Fix (LangGraph-v0-compatible)

  1. Initialize the Redis checkpointer with JSON+ serde and call asetup():
from langgraph.checkpoint.redis.aio import AsyncRedisSaver
from langgraph.checkpoint.serde.jsonplus import JsonPlusSerializer

redis_url = os.getenv("REDIS_URL", "redis://localhost:6379")
serde = JsonPlusSerializer()

async with AsyncRedisSaver.from_conn_string(redis_url, serde=serde) as checkpointer:
    await checkpointer.asetup()
    graph = builder.compile(checkpointer=checkpointer)
    # ... run astream / invoke with thread_id as shown below
  1. Ensure your state uses MessagesState and that you add messages as either dicts with role/content or BaseMessage instances (not their .to_dict()):
from typing import Optional
from typing_extensions import TypedDict
from langgraph.graph import MessagesState

class MarketingSupervisorState(MessagesState):
    use_case_selected: Optional[str]
    space_id: Optional[str]

# Good initial state
initial_state = MarketingSupervisorState(
    messages=[{"role": "user", "content": request.query}],
    use_case_selected=request.use_case_id,
    space_id=request.space_id,
)

# Alternatively (also good):
# from langchain_core.messages import HumanMessage
# initial_state = MarketingSupervisorState(
#     messages=[HumanMessage(content=request.query)],
#     use_case_selected=..., space_id=...
# )
  1. Pass a stable thread_id and clear legacy state before retesting:
  • If you previously wrote messages without JSON+ serde, wipe that thread or use a new thread_id to avoid mixing formats.
  • Always pass thread_id via config:
async for event in graph.astream(
    initial_state,
    config={"configurable": {"thread_id": thread_id, "user_id": request.user_id}},
    context=runtime_context,
    subgraphs=True,
    stream_mode=["messages", "custom"],
):
    ...
  1. Avoid producing “lc” JSON yourself
  • Do not call message.to_dict() when storing to state or emitting events.

  • Either pass BaseMessage objects or the simple {role, content} dicts.

Minimal working setup (excerpt)

from langgraph.graph import StateGraph, START, END
from langgraph.checkpoint.redis.aio import AsyncRedisSaver
from langgraph.checkpoint.serde.jsonplus import JsonPlusSerializer

builder = StateGraph(MarketingSupervisorState, context_schema=UserContext)
# builder.add_node(...); builder.add_edge(...); builder.add_conditional_edges(...)

redis_url = os.getenv("REDIS_URL", "redis://localhost:6379")
serde = JsonPlusSerializer()

async with AsyncRedisSaver.from_conn_string(redis_url, serde=serde) as checkpointer:
    await checkpointer.asetup()
    graph = builder.compile(checkpointer=checkpointer)

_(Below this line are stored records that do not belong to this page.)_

(** [split] inverts [join] on segments free of the separator. *)
Lemma split_join (segments : list string) :
  segments <> [] ->
  Forall (fun seg => containsChar "/" seg = false) segments ->
  JS.split "/" (JS.join "/" segments) = segments.
Proof.
  induction segments as [|seg rest IH]; intros Hne Hall; [congruence|].
  inversion Hall as [|? ? Hseg Hrest]; subst.
  destruct rest as [|seg' rest].
  - simpl. apply split_single, Hseg.
  - change (JS.join "/" (seg :: seg' :: rest))
      with (seg ++ "/" ++ JS.join "/" (seg' :: rest)).
    rewrite (split_app _ _ Hseg), IH; [reflexivity|discriminate|exact Hrest].
Qed.

(** The segments produced by [split] are free of the separator, and there
    is at least one. *)
Lemma split_segments (s : string) :
  JS.split "/" s <> [] /\
  Forall (fun seg => containsChar "/" seg = false) (JS.split "/" s).
Proof.
  induction s as [|c s [IHne IHall]].
  - split; [discriminate|]. repeat constructor.
  - rewrite split_unfold. destruct (Ascii.eqb c "/") eqn:Hc.
    + split; [discriminate|]. constructor; [reflexivity|exact IHall].
    + destruct (JS.split "/" s) as [|seg segs]; [congruence|].
      split; [discriminate|]. inversion IHall; subst.
      constructor; [|assumption]. rewrite containsChar_cons, Hc. assumption.
Qed.

Lemma join_split (s : string) : JS.join "/" (JS.split "/" s) = s.
Proof.
  induction s as [|c s IH]; [reflexivity|].
  rewrite split_unfold. destruct (Ascii.eqb_spec c "/") as [->|Hc].
  - destruct (JS.split "/" s) as [|seg segs] eqn:Hs.
    + destruct (split_segments s) as [Hne _]. congruence.
    + change (JS.join "/" ("" :: seg :: segs)) with ("" ++ "/" ++ JS.join "/" (seg :: segs)).
      rewrite IH. reflexivity.
  - destruct (JS.split "/" s) as [|seg segs] eqn:Hs.
    + destruct (split_segments s) as [Hne _]. congruence.
    + destruct segs as [|seg' segs].
      * simpl in *. congruence.
      * change (JS.join "/" (String c seg :: seg' :: segs))
          with (String c (seg ++ "/" ++ JS.join "/" (seg' :: segs))).
        f_equal. exact IH.
Qed.

Lemma patternSegment_sigil (rest : string) :
  patternSegment (String ":" rest) = "{" ++ rest ++ "}".
Proof. reflexivity. Qed.

Lemma patternSegment_other (segment : string) :
  JS.startsWith ":" segment = false -> patternSegment segment = segment.
Proof.
  destruct segment as [|c s]; [reflexivity|].
  change (JS.startsWith ":" (String c s)) with (Ascii.eqb ":" c && true)%bool.
  rewrite andb_true_r, Ascii.eqb_sym. unfold patternSegment. intros ->. reflexivity.
Qed.

Lemma patternSegment_noslash (segment : string) :
  containsChar "/" segment = false ->
  containsChar "/" (patternSegment segment) = false.
Proof.
  destruct segment as [|c s]; [reflexivity|]. unfold patternSegment.
  destruct (Ascii.eqb_spec c ":") as [->|_]; [|tauto].
  change (JS.slice 1 (String ":" s)) with s.
  rewrite !containsChar_app, containsChar_cons. simpl. intros ->. reflexivity.
Qed.

(** C8. The route normalizer splits the template on ["/"], rewrites every
    segment that starts with [":"] to ["{" ++ remainder ++ "}"], leaves the
    other segments as they are and joins the segments with ["/"]: the
    segments of the result are the rewritten segments of the template, in
    order, and ["/users/:id/:postId"] becomes ["/users/{id}/{postId}"]. *)
Theorem toPatternedFieldname_segments (url : string) :
  toPatternedFieldname url = JS.join "/" (map patternSegment (JS.split "/" url))
  /\ JS.join "/" (JS.split "/" url) = url
  /\ JS.split "/" (toPatternedFieldname url) = map patternSegment (JS.split "/" url)
  /\ (forall rest, patternSegment (String ":" rest) = "{" ++ rest ++ "}")
  /\ (forall segment, JS.startsWith ":" segment = false -> patternSegment segment = segment)
  /\ toPatternedFieldname "/users/:id/:postId" = "/users/{id}/{postId}".
Proof.
  split; [reflexivity|]. split; [apply join_split|].
  split; [|split; [exact patternSegment_sigil|split; [exact patternSegment_other|reflexivity]]].
  unfold toPatternedFieldname. destruct (split_segments url) as [Hne Hall].
  apply split_join.
  - destruct (JS.split "/" url); [congruence|discriminate].
  - apply Forall_map. eapply Forall_impl; [exact Hall|].
    intros seg. apply patternSegment_noslash.
Qed.

End PathKeyNormalizer.

(** ** The case map of the ASCII letters *)

Section AsciiCaseMap.

Lemma lowerChar_bracket (c : ascii) :
  Ascii.eqb (JS.lowerChar c) "[" = Ascii.eqb c "[".
Proof. destruct c as [[] [] [] [] [] [] [] []]; reflexivity. Qed.

Lemma asciiLowerCase_bracket (s : string) :
  containsChar "[" s = true -> containsChar "[" (JS.asciiLowerCase s) = true.
Proof.
  induction s as [|c s IH]; [discriminate|].
  change (JS.asciiLowerCase (String c s))
    with (String (JS.lowerChar c) (JS.asciiLowerCase s)).
  rewrite !containsChar_cons, lowerChar_bracket, !orb_true_iff.
  intros [H|H]; [left; exact H|right; apply IH, H].
Qed.

Lemma upperChar_not_lower (c : ascii) : JS.isAsciiLower (JS.upperChar c) = false.
Proof. destruct c as [[] [] [] [] [] [] [] []]; reflexivity. Qed.

Lemma asciiUpperCase_no_lower (s : string) (c : ascii) :
  JS.isAsciiLower c = true -> containsChar c (JS.asciiUpperCase s) = false.
Proof.
  intros Hc. induction s as [|d s IH]; [reflexivity|].
  change (JS.asciiUpperCase (String d s))
    with (String (JS.upperChar d) (JS.asciiUpperCase s)).
  rewrite containsChar_cons, IH, orb_false_r.
  destruct (Ascii.eqb_spec (JS.upperChar d) c) as [Heq|]; [|reflexivity].
  rewrite <- Heq, upperChar_not_lower in Hc. discriminate Hc.
Qed.

(** The conversions of the ASCII letters satisfy the laws of a case map;
    JavaScript's conversions agree with them on ASCII text. *)
Definition asciiCase : CaseMap :=
  {| toLowerCase := JS.asciiLowerCase;
     toUpperCase := JS.asciiUpperCase;
     toLowerCase_ascii := fun s _ => eq_refl;
     toUpperCase_ascii := fun s _ => eq_refl;
     toLowerCase_bracket := asciiLowerCase_bracket;
     toUpperCase_no_lower := asciiUpperCase_no_lower |}.

End AsciiCaseMap.

(** ** Scalar and array schemas *)

Section ScalarAndArray.

Context {cm : CaseMap}.

Lemma search_app (pat pre post : string) : JS.search pat (pre ++ pat ++ post) <> None.
Proof.
  induction pre as [|c pre IH]; rewrite search_unfold.
  - rewrite string_append_nil, startsWith_app. discriminate.
  - destruct (JS.startsWith pat _); [discriminate|].
    rewrite string_append_cons. destruct (JS.search pat (pre ++ pat ++ post)); [discriminate|].
    congruence.
Qed.

Lemma search_first_char (a : ascii) (pat s : string) :
  JS.search (String a pat) s <> None -> containsChar a s = true.
Proof.
  induction s as [|c s IH]; rewrite search_unfold.
  - simpl. congruence.
  - change (JS.startsWith (String a pat) (String c s))
      with (Ascii.eqb a c && JS.startsWith pat s)%bool.
    rewrite containsChar_cons, (Ascii.eqb_sym c).
    destruct (Ascii.eqb a c); [reflexivity|]. simpl. intros H. apply IH.
    destruct (JS.search (String a pat) s); [discriminate|]. exact H.
Qed.

(** A type that lowercases to ["string"] is neither ["Object"] nor an
    array type. *)
Lemma lowercase_string_scalar (t : string) :
  toLowerCase t = "string" ->
  String.eqb t "Object" = false /\ JS.indexOf t "[]" = (-1)%Z.
Proof.
  intros H. split.
  - destruct (String.eqb_spec t "Object") as [->|]; [|reflexivity].
    rewrite toLowerCase_ascii in H by reflexivity. vm_compute in H. discriminate H.
  - apply indexOf_none_iff.
    destruct (JS.search "[]" t) eqn:Hs; [|reflexivity]. exfalso.
    assert (containsChar "[" t = true) as Hc
      by (eapply search_first_char; rewrite Hs; discriminate).
    apply toLowerCase_bracket in Hc. rewrite H in Hc. discriminate Hc.
Qed.

Lemma getSchema_scalar (params : list Field) (param : Field) :
  String.eqb (type param) "Object" = false ->
  JS.indexOf (type param) "[]" = (-1)%Z ->
  getSchema params param =
  SScalar (toLowerCase (type param))
    (if String.eqb (toLowerCase (type param)) "string" && JS.truthy (size param)
     then option_map (fun s => JS.replace s ".." "") (size param)
     else None)
    (allowedValues param).
Proof.
  intros Hobj Harr. rewrite getSchema_unfold. unfold getSchemaBody.
  rewrite Hobj, Harr. simpl. rewrite andb_false_r. reflexivity.
Qed.

Lemma getSchema_array (params : list Field) (param : Field) :
  String.eqb (type param) "Object" = false ->
  JS.search "[]" (type param) <> None ->
  getSchema params param =
  SArray (getSchema params (withType (JS.replace (type param) "[]" "") param)).
Proof.
  intros Hobj Harr. rewrite getSchema_unfold at 1. unfold getSchemaBody.
  rewrite Hobj.
  destruct (String.eqb_spec (type param) "") as [He|_].
  - rewrite He in Harr. exfalso. apply Harr. reflexivity.
  - rewrite <- indexOf_none_iff in Harr. apply Z.eqb_neq in Harr.
    rewrite Harr. reflexivity.
Qed.

(** Removing the first [".."] of [min..max] leaves [min] followed by
    [max]. *)
Lemma replace_range (min max : string) :
  noDot min -> JS.replace (min ++ ".." ++ max) ".." "" = min ++ max.
Proof.
  unfold noDot. induction min as [|c min IH]; intros H.
  - rewrite !string_append_nil. apply (replace_prefix ".." max).
  - rewrite containsChar_cons in H. apply orb_false_iff in H as [Hc Hmin].
    rewrite !(string_append_cons c min), replace_unfold.
    change (JS.startsWith ".." (String c (min ++ ".." ++ max)))
      with (Ascii.eqb "." c && JS.startsWith "." (min ++ ".." ++ max))%bool.
    rewrite Ascii.eqb_sym, Hc. simpl. f_equal. apply IH, Hmin.
Qed.


(** C1. For a field whose type lowercases to ["string"] and whose size is
    [min..max], the code sets [maxLength] to the size with the separator
    deleted, that is to [min] followed by [max] (["420"] for ["4..20"]): the
    text after the separator is [max] alone, which the code yields only
    when [min] is empty. *)
Theorem getSchema_maxLength_concatenates (params : list Field) (param : Field)
    (min max : string) :
  toLowerCase (type param) = "string" ->
  size param = Some (min ++ ".." ++ max) ->
  noDot min ->
  getSchema params param = SScalar "string" (Some (min ++ max)) (allowedValues param).
Proof.
  intros Hty Hsize Hmin.
  destruct (lowercase_string_scalar _ Hty) as [Hobj Harr].
  rewrite (getSchema_scalar _ _ Hobj Harr), Hty, Hsize. simpl option_map.
  rewrite (replace_range _ _ Hmin).
  assert (JS.truthy (Some (min ++ ".." ++ max)) = true) as ->; [|reflexivity].
  unfold JS.truthy. destruct min; reflexivity.
Qed.


End ScalarAndArray.

Section ScalarAndArrayExamples.

#[local] Existing Instance asciiCase.

Lemma getSchema_maxLength_concatenates_witness :
  getSchema [] (mkField "name" "String" false None (Some "4..20") None "Parameter")
  = SScalar "string" (Some "420") None.
Proof.
  apply (getSchema_maxLength_concatenates []
           (mkField "name" "String" false None (Some "4..20") None "Parameter")
           "4" "20"); reflexivity.
Defined.


End ScalarAndArrayExamples.

(** ** Schemas of fields with ASCII types *)

Section AsciiSchemas.

Context {cm : CaseMap}.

    initial_state = MarketingSupervisorState(
        messages=[{"role": "user", "content": "hey"}],
        use_case_selected=None,
        space_id=None,
    )

    async for _ in graph.astream(
        initial_state,
        config={"configurable": {"thread_id": "my-thread-1"}},
        subgraphs=True,
        stream_mode=["messages"],
    ):
        pass

Common pitfalls checklist

  • No JSON+ serde on the checkpointer: add serde=JsonPlusSerializer() and call asetup().

  • Storing .to_dict() outputs: store BaseMessage objects or {role, content} dicts instead.

  • Legacy persisted state: clear the thread or use a new thread_id after fixing serde.

  • Missing thread_id: always pass configurable.thread_id so short-term memory attaches to the right thread.

Once these are in place, the Redis checkpointer and MessagesState will round‑trip message history in the expected v0 chat format, eliminating the MESSAGE_COERCION_FAILURE.